Hello Karen,   I have found myself in a dilemma.  I am a responsible dog owner, I bred my registered mini Aussie responsibly and then had her and the sire altered.   One of our pups became my parent's dog and unfortunately, they have had to move into assisted care.  I have the altered male two year old pup.  He has been here many times but came to live with us about 4 months ago.   He is submissive to the other two.
My daughter was left with a pit bull for a while, then the owner took her back.   He was arrested and asked my daughter to take her, which she did.   She has moved back home for a fresh start and brought the dog with her without notice.   She is a sweet dog but obviously engaged in pack dominance behavior when I (the Alfa) was not present.   She bit our adopted Aussie and he required significant vet care.  I have told my daughter to find the dog a home and gave her a two week deadline.   The dog has been calm and gentle though I do not leave her unattended with other dogs.   Of course she is not altered and now I think she is pregnant.   She would be due in the next two weeks if she is, it could be a false pregnancy as she has not whelped before.   If she is pregnant, I know she can not have pups around my dogs, territory issues would be a real challenge.  
My question is, what can I do with this dog to get her into a stable home and if pregnant where to take her.  What is the most humane option. My daughter does not have money to have her x-rayed and if absolutely necessary I will take her in.  I have already spent a lot of money because of this dog.  She is not a bad dog and if she had stability, I think she would be a great dog.  The pups would be mutts of unknown breed.
We have a real dilemma here.   Any suggestions would be helpful.
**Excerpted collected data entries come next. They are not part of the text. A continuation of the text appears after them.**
(* ===== verification/ClusterAddresses.v ===== *)
(** Cluster members and the addresses they may be dialled at
    (services/nvpair-cluster-manager: membership.go, addresses.go and the address helpers of
    httpserver.go and invite.go).  A member's hints are kept in its record: the pairing
    address, at most seven candidates, and the earliest time of the next unproven dial. *)
From S2P Require Import Prelude.
From S2P Require Import GoStd.

Open Scope string_scope.
Open Scope list_scope.
Open Scope Z_scope.

(** * net/netip *)

(** A [netip.Addr]: four bytes, or sixteen and a zone. *)
Inductive Addr : Type := Addr4 (b : list Z) | Addr6 (b : list Z) (zone : string).

#[export] Instance Addr_eq : EqDecision Addr.
Proof. solve_decision. Defined.

Module Netip.
Definition ParseAddr (s : string) : option Addr :=
  match ip_syntax s with
  | Some "."%char => Addr4 <$> parseIPv4 s
  | Some ":"%char =>
      match cut "%" s with
      | Some (_, "") => None
      | Some (a, zone) => (fun b => Addr6 b zone) <$> parseIPv6 a
      | None => (fun b => Addr6 b "") <$> parseIPv6 s
      end
  | _ => None
  end.

Definition Unmap (a : Addr) : Addr :=
  match a with
  | Addr6 b _ => if bool_decide (take 12 b = v4_prefix) then Addr4 (drop 12 b) else a
  | _ => a
  end.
If this bitch was around intact males when she was in season and she was never confined, she is undoubtedly pregnant. Never assume that because she has never had puppies before that she is having a false pregnancy, although that is always a possibility.

Personally, I would take her to the vet ASAP and have her spayed. This can still be done even if she is pregnant. If you don't want to do this or you cannot afford it, then the next best thing (actually two next best things)are to either surrender her to a rescue that can take care of her and find a good home for her and her puppies, or to let her have her puppies (if she is indeed pregnant) and then place the puppies out when they are 7-8 weeks old. She should still be spayed after the puppies are a couple months old.

There are two pitbull rescues in Oregon: This one also lists some low-cost spay/neuter clinics near the bottom of their page.

If she is pregnant and you decide to whelp the puppies, I would keep her confined in a separate room that the other dogs cannot get into. Here that would be the kitchen, as that is where I keep any in-season bitches and whelp puppies.

Pregnant or not, she needs to be kept in a crate (or closed-off room) when you cannot be home to supervise the dogs.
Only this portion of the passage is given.